Source: Politie.nl

Secondo la polizia, un contadino su otto di Twente è stato avvicinato da qualcuno per affittare un capannone da convertire in drug lab: non un solo boer dice di aver accettato quell’offerta, dice NOS. “Fortunatamente, abbiamo ancora un ampio grado di lealtá’ a Twente”, ha detto l’ufficiale di polizia Arjan Prins a RTV Oost. “Le persone sono attente e conservatrici”.
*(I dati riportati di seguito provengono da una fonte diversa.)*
(* ===== verification/AgentCodec.v ===== *)
(** * JSON forms and digests (struct tags of agent/types.go; commandDigest,
    contentDigest, byteDigest of agent/agent.go; digestPayload, nextRevision,
    digestArtifact of agent/artifact.go)

    A structure's JSON form lists its fields in declaration order under their
    tags, leaving out empty [omitempty] fields.  [JsonCodec] is the interface
    the command receipts use: what [json.Marshal] writes for a result,
    [json.Unmarshal] reads back. *)

From S2P Require Import Prelude GoText GoEncoding GoTime GoJson AgentTypes.

Local Open Scope string_scope.

Class JsonCodec (A : Type) := {
  enc : A -> json;
  dec : option json -> option A;
  (** The values whose JSON form is exact: valid UTF-8 strings, counters that
      fit their width, times that an int64 of nanoseconds holds. *)
  codec_ok : A -> Prop;
  enc_json_ok : forall a, codec_ok a -> json_ok (enc a) = true;
  dec_enc : forall a, codec_ok a -> dec (Some (enc a)) = Some a
}.

Definition Marshal {A} `{JsonCodec A} (a : A) : string := print (enc a).
Definition Unmarshal {A} `{JsonCodec A} (s : string) : option A :=
  j ← parse s; dec (Some j).

Lemma unmarshal_marshal {A} `{JsonCodec A} (a : A) :
  codec_ok a -> Unmarshal (Marshal a) = Some a.
Proof.
  intros Ha. unfold Unmarshal, Marshal. rewrite parse_print by (by apply enc_json_ok).
  cbn [mbind option_bind]. by apply dec_enc.
Qed.

(* ------------------------------------------------------------------ *)
(** ** Identifiers and times *)

Definition enc_time (t : time) : json := JStr (format_rfc3339 t).
Definition dec_time (o : option json) : option time :=
  match o with
  | None | Some JNull => Some zero_time
  | Some (JStr s) => parse_rfc3339 s
  | Some _ => None
  end.

Definition enc_WorkspaceRef (r : WorkspaceRef) : json :=
  JObj [("authority", JStr (WorkspaceRef_Authority r)); ("id", JStr (WorkspaceRef_ID r))].
Definition dec_WorkspaceRef : option json -> option WorkspaceRef := dec_obj (fun l =>
  a ← dec_str (field "authority" l); i ← dec_str (field "id" l);
  Some {| WorkspaceRef_Authority := a; WorkspaceRef_ID := i |}).

Definition enc_ContextRef (r : ContextRef) : json :=
  JObj [("authority", JStr (ContextRef_Authority r)); ("id", JStr (ContextRef_ID r))].
Definition dec_ContextRef : option json -> option ContextRef := dec_obj (fun l =>
  a ← dec_str (field "authority" l); i ← dec_str (field "id" l);
  Some {| ContextRef_Authority := a; ContextRef_ID := i |}).

Definition enc_TaskRef (r : TaskRef) : json :=
  JObj [("workspace", enc_WorkspaceRef (TaskRef_Workspace r)); ("id", JStr (TaskRef_ID r))].
Definition dec_TaskRef : option json -> option TaskRef := dec_obj (fun l =>
  w ← dec_WorkspaceRef (field "workspace" l); i ← dec_str (field "id" l);
  Some {| TaskRef_Workspace := w; TaskRef_ID := i |}).

Definition enc_ArtifactRef (r : ArtifactRef) : json :=
  JObj [("workspace", enc_WorkspaceRef (ArtifactRef_Workspace r)); ("id", JStr (ArtifactRef_ID r))].
Definition dec_ArtifactRef : option json -> option ArtifactRef := dec_obj (fun l =>
  w ← dec_WorkspaceRef (field "workspace" l); i ← dec_str (field "id" l);
  Some {| ArtifactRef_Workspace := w; ArtifactRef_ID := i |}).

(* ------------------------------------------------------------------ *)
(** ** Commands (encoded only, for their digest) *)

Definition enc_Part (p : Part) : json :=
  JObj [("media_type", JStr (Part_MediaType p)); ("data", enc_bytes (Part_Data p))].
Definition enc_Parts (l : list Part) : json := JArr (enc_Part <$> l).
Definition enc_MessageInput (m : MessageInput) : json :=
  JObj [("id", JStr (MessageInput_ID m)); ("parts", enc_Parts (MessageInput_Parts m))].

Definition dec_Part : option json -> option Part := dec_obj (fun l =>
  m ← dec_str (field "media_type" l); d ← dec_bytes (field "data" l);
  Some {| Part_MediaType := m; Part_Data := d |}).
Definition dec_Parts (j : json) : option (list Part) :=
  match j with
  | JNull => Some []
  | JArr l => mapM (fun x => dec_Part (Some x)) l
  | _ => None
  end.

Definition enc_CommandMeta (m : CommandMeta) : json :=
  JObj [("id", JStr (CommandMeta_ID m)); ("expected_revision", JNum (CommandMeta_ExpectedRevision m))].

Definition enc_LeaseGrant (g : LeaseGrant) : json :=
  JObj [("task", enc_TaskRef (LeaseGrant_Task g)); ("worker", JStr (LeaseGrant_Worker g));
        ("fence", JNum (LeaseGrant_Fence g))].

Definition enc_WorkerCommandMeta (m : WorkerCommandMeta) : json :=
  JObj [("id", JStr (WorkerMeta_ID m)); ("expected_revision", JNum (WorkerMeta_ExpectedRevision m));
        ("grant", enc_LeaseGrant (WorkerMeta_Grant m))].

Definition enc_AcquireLease (c : AcquireLeaseCommand) : json :=
  JObj [("id", JStr (AcquireLease_ID c)); ("task", enc_TaskRef (AcquireLease_Task c));
        ("worker", JStr (AcquireLease_Worker c))].
Definition enc_ClaimLease (c : ClaimLeaseCommand) : json :=
  JObj [("id", JStr (ClaimLease_ID c)); ("authority", JStr (ClaimLease_Authority c));
        ("worker", JStr (ClaimLease_Worker c))].
Definition enc_FenceLease (c : FenceLeaseCommand) : json :=
  JObj [("id", JStr (FenceLease_ID c)); ("grant", enc_LeaseGrant (FenceLease_Grant c))].

Definition enc_CreateTask (c : CreateTaskCommand) : json :=
  JObj [("meta", enc_CommandMeta (CreateTask_Meta c)); ("task", enc_TaskRef (CreateTask_Task c));
        ("context", enc_ContextRef (CreateTask_Context c));
        ("message", enc_MessageInput (CreateTask_Message c))].
Definition enc_TaskCommand (c : TaskCommand) : json :=
  JObj [("meta", enc_CommandMeta (TaskCommand_Meta c)); ("task", enc_TaskRef (TaskCommand_Task c))].
Definition enc_WorkerTaskCommand (c : WorkerTaskCommand) : json :=
  JObj [("meta", enc_WorkerCommandMeta (WorkerTaskCommand_Meta c));
        ("task", enc_TaskRef (WorkerTaskCommand_Task c))].
Definition enc_MessageCommand (c : MessageCommand) : json :=
  JObj [("meta", enc_CommandMeta (MessageCommand_Meta c)); ("task", enc_TaskRef (MessageCommand_Task c));
        ("message", enc_MessageInput (MessageCommand_Message c))].
Definition enc_WorkerMessageCommand (c : WorkerMessageCommand) : json :=
  JObj [("meta", enc_WorkerCommandMeta (WorkerMessage_Meta c));
        ("task", enc_TaskRef (WorkerMessage_Task c));
        ("message", enc_MessageInput (WorkerMessage_Message c))].
Definition enc_CompleteTask (c : CompleteTaskCommand) : json :=
  JObj ([("meta", enc_WorkerCommandMeta (CompleteTask_Meta c));
         ("task", enc_TaskRef (CompleteTask_Task c));
         ("submission", JStr (CompleteTask_Submission c));
         ("message", enc_MessageInput (CompleteTask_Message c))]
        ++ opt_ptr "artifact" enc_ArtifactRef (CompleteTask_Artifact c))%list.

Definition enc_Payload (p : Payload) : json :=
  JObj [("media_type", JStr (Payload_MediaType p)); ("data", enc_bytes (Payload_Data p))].

Definition enc_FreezeArtifact (c : FreezeArtifactCommand) : json :=
  JObj [("meta", enc_WorkerCommandMeta (FreezeArtifact_Meta c));
        ("task", enc_TaskRef (FreezeArtifact_Task c));
        ("artifact", JStr (FreezeArtifact_Artifact c));
        ("expected_base_revision", JStr (FreezeArtifact_ExpectedBaseRevision c));
        ("payload", enc_Payload (FreezeArtifact_Payload c))].

Definition ApplyDecision_string (d : ApplyDecision) : string :=
  match d with
  | ApplySuccess => "success"
  | ApplyConflict => "conflict"
  | ApplyRejected => "rejected"
  | ApplyIndeterminate => "indeterminate"
  | ApplyDecisionOther s => s
  end.
Definition ApplyDecision_of_string (s : string) : ApplyDecision :=
  if String.eqb s "success" then ApplySuccess
  else if String.eqb s "conflict" then ApplyConflict
  else if String.eqb s "rejected" then ApplyRejected
  else if String.eqb s "indeterminate" then ApplyIndeterminate
  else ApplyDecisionOther s.

Definition enc_RecordApplyReceipt (c : RecordApplyReceiptCommand) : json :=
  JObj ([("command_id", JStr (RecordReceipt_CommandID c));
         ("receipt", JStr (RecordReceipt_Receipt c));
         ("artifact", enc_ArtifactRef (RecordReceipt_Artifact c));
         ("artifact_digest", JStr (RecordReceipt_ArtifactDigest c));
         ("base_revision", JStr (RecordReceipt_BaseRevision c));
         ("result_revision", JStr (RecordReceipt_ResultRevision c));
         ("decision", JStr (ApplyDecision_string (RecordReceipt_Decision c)))]
        ++ opt_str "observed_revision" (RecordReceipt_ObservedRevision c)
        ++ opt_str "code" (RecordReceipt_Code c)
        ++ opt_str "message" (RecordReceipt_Message c))%list.

(* ------------------------------------------------------------------ *)
(** ** Results *)

Definition enc_Submission (s : Submission) : json :=
  JObj ([("id", JStr (Submission_ID s)); ("task", enc_TaskRef (Submission_Task s));
         ("final_message", JStr (Submission_FinalMessage s))]
        ++ opt_ptr "artifact" enc_ArtifactRef (Submission_Artifact s)
        ++ [("published_at", enc_time (Submission_PublishedAt s))])%list.
Definition dec_Submission : option json -> option Submission := dec_obj (fun l =>
  i ← dec_str (field "id" l); t ← dec_TaskRef (field "task" l);
  m ← dec_str (field "final_message" l); a ← dec_ptr dec_ArtifactRef (field "artifact" l);
  p ← dec_time (field "published_at" l);
  Some {| Submission_ID := i; Submission_Task := t; Submission_FinalMessage := m;
          Submission_Artifact := a; Submission_PublishedAt := p |}).

Definition enc_Task (t : Task) : json :=
  JObj ([("ref", enc_TaskRef (Task_Ref t)); ("context", enc_ContextRef (Task_Context t));
         ("state", JStr (TaskState_string (Task_State t))); ("revision", JNum (Task_Revision t));
         ("message_count", JNum (Task_MessageCount t)); ("event_count", JNum (Task_EventCount t))]
        ++ opt_ptr "artifact" enc_ArtifactRef (Task_Artifact t)
        ++ opt_ptr "submission" enc_Submission (Task_Submission t)
        ++ [("created_at", enc_time (Task_CreatedAt t)); ("updated_at", enc_time (Task_UpdatedAt t))])%list.
Definition dec_Task : option json -> option Task := dec_obj (fun l =>
  r ← dec_TaskRef (field "ref" l); c ← dec_ContextRef (field "context" l);
  s ← dec_str (field "state" l); rev ← dec_uint64 (field "revision" l);
  mc ← dec_uint64 (field "message_count" l); ec ← dec_uint64 (field "event_count" l);
  a ← dec_ptr dec_ArtifactRef (field "artifact" l);
  sub ← dec_ptr dec_Submission (field "submission" l);
  ca ← dec_time (field "created_at" l); ua ← dec_time (field "updated_at" l);
  Some {| Task_Ref := r; Task_Context := c; Task_State := TaskState_of_string s;
          Task_Revision := rev; Task_MessageCount := mc; Task_EventCount := ec;
          Task_Artifact := a; Task_Submission := sub;
          Task_CreatedAt := ca; Task_UpdatedAt := ua |}).

Definition dec_LeaseGrant : option json -> option LeaseGrant := dec_obj (fun l =>
  t ← dec_TaskRef (field "task" l); w ← dec_str (field "worker" l);
  f ← dec_uint64 (field "fence" l);
  Some {| LeaseGrant_Task := t; LeaseGrant_Worker := w; LeaseGrant_Fence := f |}).

Definition enc_LeaseAssignment (a : LeaseAssignment) : json :=
  JObj [("grant", enc_LeaseGrant (LeaseAssignment_Grant a)); ("task", enc_Task (LeaseAssignment_Task a));
        ("granted_at", enc_time (LeaseAssignment_GrantedAt a))].
Definition dec_LeaseAssignment : option json -> option LeaseAssignment := dec_obj (fun l =>
  g ← dec_LeaseGrant (field "grant" l); t ← dec_Task (field "task" l);
  a ← dec_time (field "granted_at" l);
  Some {| LeaseAssignment_Grant := g; LeaseAssignment_Task := t; LeaseAssignment_GrantedAt := a |}).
Come in molte altre zone rurali, la polizia, la magistratura e i comuni di Twente sono preoccupati per ciò che sta accadendo nei fienili vuoti delle fattorie. L’offerta dei narcos può essere allettante per gli agricoltori, d’altronde, la campagna è interessante per i criminali perché le piccole stazioni di polizia in quelle regioni sono spesso chiuse da molto tempo.

L’allarme è stato lanciato due anni fa, quando si è scoperto che il numero di laboratori nella zona era in aumento cosi come, lo erano, le piantagioni di cannabis sequestrate.

Non solo si tratta di pratiche illegali ma a volte, questo trend porta a situazioni pericolose: per le coltivazioni di cannabis, viene spesso utilizzata elettricità rubata dai circuiti ufficiali. I laboratori sono, inoltre, fabbriche  di ecstasy e anfetamine che si portano dietro il rischio di esplosioni e la pratica dello smaltimento illegale dei rifiuti. In passato, ad esempio, i precursori dei narcotici venivano sversati nei pozzi di letame e i rifiuti liquidi fuoriuscivano sull’asfalto.

Da allora, l’organizzazione Meld Misdaad Anoniem ha chiesto di segnalare affitti sospetti in forma anonima, inoltre, gli agenti di polizia del centro di Twente visitano ogni fattoria della regione per avvertire personalmente i contadini del pericolo. In totale, Prins e i suoi colleghi sono entrati nel cortile di circa un migliaio di boer.

La campagna si sta svolgendo nel Noord Holland e nel Gelderland, dice NOS.  A Twente, secondo la polizia, i boer sono poco o per niente sensibili all’offerta di denaro.